(* ===== verification/Claims.v ===== *)
(** * Compiled claims and the mock extractor (claims.py)

    The extractor reads a text line by line; offsets count characters.  [extract_line]
    is the body of the loop.  Every claim it emits is [grounded]: its evidence names a
    span of the text and carries that span's hash. *)
From S2P Require Import Prelude Digest Json Canonical Hashing Text Models Llm.
Open Scope string_scope.

Definition _MODALITY : list string := ["asserted"; "likely"; "possible"].

Record CompiledClaim : Type := {
  identity : ClaimIdentity;
  assertion : ClaimAssertion;
  evidence : Evidence;
}.

Record ExtractResult : Type := {
  claims : list CompiledClaim;
  revokes : list string;
}.

(** What extraction can raise. *)
Inductive extract_error : Type :=
| ExClaim (e : claim_error) | ExValueError | ExTypeError | ExAttributeError | ExClient (e : llm_error).

Definition parse_part (scope : list (string * string)) (part : text) : list (string * string) :=
  match strip part with
  | [] => scope
  | part => match split_once "=" part with
            | Some (k, v) => assoc_set (str_concat (strip k)) (str_concat (strip v)) scope
            | None => scope
            end
  end.

Definition _parse_scope (raw : text) : list (string * string) := foldl parse_part [] (split_on ";" raw).

Section Claims.
Context {U : Unicode} {D : Digest}.

Definition text_span (first last : nat) : list (string * string) :=
  [("type", "text_span"); ("offset_unit", "unicode_codepoint");
   ("start", str_of_nat first); ("end", str_of_nat last)].

(** The evidence for characters [first] to [last] of the text. *)
Definition span_evidence (t : text) (source_id representation_hash : string) (first last : nat) : Evidence :=
  {| evidence_id := sha256_hex (source_id +:+ ":" +:+ str_of_nat first +:+ ":" +:+ str_of_nat last);
     source_object_hash := source_id; Models.representation_hash := representation_hash;
     quote_hash := sha256_hex (str_concat (slice first last t));
     locators := [text_span first last] |}.

Definition assertion_payload (claim_id source_id evidence_id : string) : pyval :=
  py_record [("claim_id", PStr claim_id); ("source_id", PStr source_id); ("evidence_id", PStr evidence_id)].

(** A claim with its assertion: [assertion_id] is the hash of the three ids. *)
Definition compile_claim (source_id : string) (e : Evidence) (modality : string) (i : ClaimIdentity)
    : result extract_error CompiledClaim :=
  a ← map_err (fun x => ExClaim (NotCanonical x))
        (canonical_hash (assertion_payload (claim_id i) source_id (evidence_id e)));
  Ok {| identity := i;
        assertion := {| assertion_id := a; assertion_claim_id := claim_id i; assertion_source_id := source_id;
                        evidence_ids := [evidence_id e]; Models.modality := modality |};
        evidence := e |}.

Section MockExtractor.
Variables (t : text) (source_id representation_hash : string).

(** The loop body on the line that starts at character [start]: the claims and the
    tombstones the line gives. *)
Definition extract_line (start : nat) (line : text) : result extract_error (list CompiledClaim * list string) :=
  let stripped := strip line in
  match stripped, split_once "|" stripped with
  | c :: _, Some (head, tail) =>
      if String.eqb c "#" then Ok ([], [])
      else if String.eqb (str_concat (strip head)) "REVOKE" then Ok ([], [str_concat (strip tail)])
      else match map strip (split_on "|" stripped) with
           | subject :: predicate :: object :: polarity :: scope_raw :: more =>
               let modality := match more with
                               | m :: _ => if str_mem (str_concat (strip m)) _MODALITY
                                           then str_concat (strip m) else "asserted"
                               | [] => "asserted"
                               end in
               if negb (str_mem (str_concat polarity) ["positive"; "negative"]) then Ok ([], [])
               else
                 idx ← of_option ExValueError (find_sub stripped line);
                 let span_start := start + idx in
                 let e := span_evidence t source_id representation_hash span_start (span_start + length stripped) in
                 i ← map_err ExClaim (create_identity (str_concat subject) (str_concat predicate)
                       (str_concat object) (str_concat polarity) (_parse_scope scope_raw));
                 c ← compile_claim source_id e modality i;
                 Ok ([c], [])
           | _ => Ok ([], [])
           end
  | _, _ => Ok ([], [])
  end.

•••••

Repeat exactly the lines of the material above, taking the first line, the line with "None => scope", and every line between them.

(Finished exercise):
(* ===== verification/Claims.v ===== *)
(** * Compiled claims and the mock extractor (claims.py)

    The extractor reads a text line by line; offsets count characters.  [extract_line]
    is the body of the loop.  Every claim it emits is [grounded]: its evidence names a
    span of the text and carries that span's hash. *)
From S2P Require Import Prelude Digest Json Canonical Hashing Text Models Llm.
Open Scope string_scope.

Definition _MODALITY : list string := ["asserted"; "likely"; "possible"].

Record CompiledClaim : Type := {
  identity : ClaimIdentity;
  assertion : ClaimAssertion;
  evidence : Evidence;
}.

Record ExtractResult : Type := {
  claims : list CompiledClaim;
  revokes : list string;
}.

(** What extraction can raise. *)
Inductive extract_error : Type :=
| ExClaim (e : claim_error) | ExValueError | ExTypeError | ExAttributeError | ExClient (e : llm_error).

Definition parse_part (scope : list (string * string)) (part : text) : list (string * string) :=
  match strip part with
  | [] => scope
  | part => match split_once "=" part with
            | Some (k, v) => assoc_set (str_concat (strip k)) (str_concat (strip v)) scope
            | None => scope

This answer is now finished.